Vertreter dieser sogenannten 68-er
Generation gehören heute zu den einflussreichen, linksliberalen
Intellektuellen, die den öffentlichen Diskurs weitgehend bestimmen. Manche, wie
zum Beispiel der Salon-Philosoph Peter Sloterdijk, sehen die Entwicklung
inzwischen aber eher kritisch.[3]
In jener Zeit begann aber auch
eine ganz andere Entwicklung: Vor nun genau 50 Jahren kam der erste
Asterix-Band heraus, ein Comic, der wegen seiner vielen politischen
Anspielungen vor allem von Erwachsenen geliebt wurde. Jedenfalls machte er die
Comic-Literatur unter Intellektuellen salonfähig. Als ich in dieser Zeit
aufwuchs und zahlreiche Comic-Hefte „verschlang“, waren die „primitiven
Bildergeschichten“ bei den meisten damaligen Erwachsenen, und vor allem auch
bei der Kirche, noch verpönt.
Nun ist die Ankündigung der
Veröffentlichung eines neuen Asterix-Heftes am 24. Oktober 2019 den meisten Medien
eine Meldung wert. Obwohl Rene Goscinny, einer der beiden intelligenten
Schöpfer der Figuren schon seit 1997 tot ist, wurde am Mittwoch, dem 10. April 2019,
in einer extra anberaumten Pressekonferenz in Paris Band 38 der Comicserie mit
dem Titel „Die Tochter des Vercingetorix“ angekündigt. Spiegel –Online berichtet
von der Pariser Pressekonferenz unter dem bezeichnenden Titel: „Im Oktober
trifft Asterix eine Pubertierende“.[4]
Überstrahlt wurde diese Meldung
jedoch von einer anderen: Gleichzeitig wurde in sechs verschiedenen Metropolen
der Welt von Mitarbeitern eines Forscherteams verkündet, dass es mit Hilfe von
acht zusammengeschlossenen riesigen Radioteleskopen, dem „Event Horizon
Teleskope“ (EHT) gelungen sei, eine „Aufnahme“ von einem 55 Millionen
Lichtjahre entfernten „Schwarzen Loch“ zu machen.[5]

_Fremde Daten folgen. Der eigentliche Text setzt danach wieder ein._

(** * State-Machine-Template: the execution engine and its error handler

    A shallow embedding of [src/core/sm_state_machine.c],
    [src/core/sm_error_handler.c] and of [Platform_IsTimeout] from
    [src/platform/sm_platform_weak.c], with the types of
    [include/sm_framework/sm_types.h] and the constants of
    [include/sm_framework/sm_config.h].

    The C program keeps its state in file-scope globals; here they are the
    fields of one record [World] that every operation receives and returns.
    C enumerations are inductive types (the [*_MAX] sentinels are the
    constants [STATE_MAX], [EVENT_MAX], ...), [uint32_t] and [uint8_t] are
    [Z] with the wrap-around written out, arrays are lists updated by
    index, and function pointers are names ([Callback]) that
    [run_callback] resolves.  The [DEBUG_*] macros and the string
    conversions, which only feed the debug sink, and the counters of
    FEATURE_STATISTICS_ENABLED, which is off by default and which nothing
    reads back, are left out. *)

From stdpp Require Import base numbers list.

Local Open Scope Z_scope.

(** ** Machine integers *)

Definition u32 (z : Z) : Z := z mod 2 ^ 32.
Definition u8 (z : Z) : Z := z mod 2 ^ 8.

(** ** Configuration constants (sm_config.h) *)

Definition SM_MAX_STATES : Z := 10.
Definition SM_MAX_TRANSITIONS_PER_STATE : Z := 5.
Definition SM_STATE_TIMEOUT_MS : Z := 5000.
Definition ERROR_MAX_RECOVERY_ATTEMPTS : Z := 3.
Definition ERROR_MINOR_TIMEOUT_MS : Z := 50.
Definition ERROR_HISTORY_SIZE : Z := 16.
Definition COMM_TIMEOUT_MS : Z := 100.
Definition COMM_VERIFICATION_COUNT : Z := 3.
Definition COMM_VERIFICATION_WINDOW_MS : Z := 50.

Auf der Titelseite unserer Tageszeitung war am Donnerstag (11.04.)
ein Mitglied des Forscherteams, Sheperd Doeleman[6], abgebildet, der die „Aufnahme“
in Washington präsentierte. Darüber las ich die Überschrift: „Forschern gelingt
der Blick ins Nichts“.
Ich wusste nicht, ob ich lachen
oder weinen sollte: Da steht ein spärlich behaarter junger Astrophysiker mit
geöffnetem Mund vor dem „Foto“ eines roten Kreises, das er stolz als einen Beweis
für die Richtigkeit einer Theorie präsentiert, die Albert Einstein zum ersten Mal 1905 publizierte (Rudolf Steiner
nannte die „Relativitätstheorie“ „Blech“). Dass der Mann auch noch Sheperd, also Hirte, mit Vornamen heißt,
ist für mich irgendwie bezeichnend: „Hirten“ wurden früher im Anschluss an
Jesus, den „guten Hirten“, die Priester der katholischen Kirche genannt, weil
Christus nach der Auferstehung dreimal zu Petrus gesagt hatte: „Weide meine
Lämmer!“ (Joh. 21, 15 – 17).
Heute sind die Astrophysiker die
neuen Hohe-Priester der wissenschaftsgläubigen Gemeinde. Sie verkünden
allerdings keinen Gott, sondern allzu oft nur das „Nichts“. Es muss also
niemanden verwundern, dass bei Menschen, deren Bewusstseinsseele noch starke
Anteile der älteren „Gemüts- und Verstandesseele“ hat, durch solche Aussagen
eine Stimmung erzeugt wird, die man seit Friedrich Nietzsche als „Nihilismus“
bezeichnen könnte.
Eine dritte Meldung machte an
diesem Donnerstag die Runde. Der über 91-jährige ehemalige Papst Benedikt XIV.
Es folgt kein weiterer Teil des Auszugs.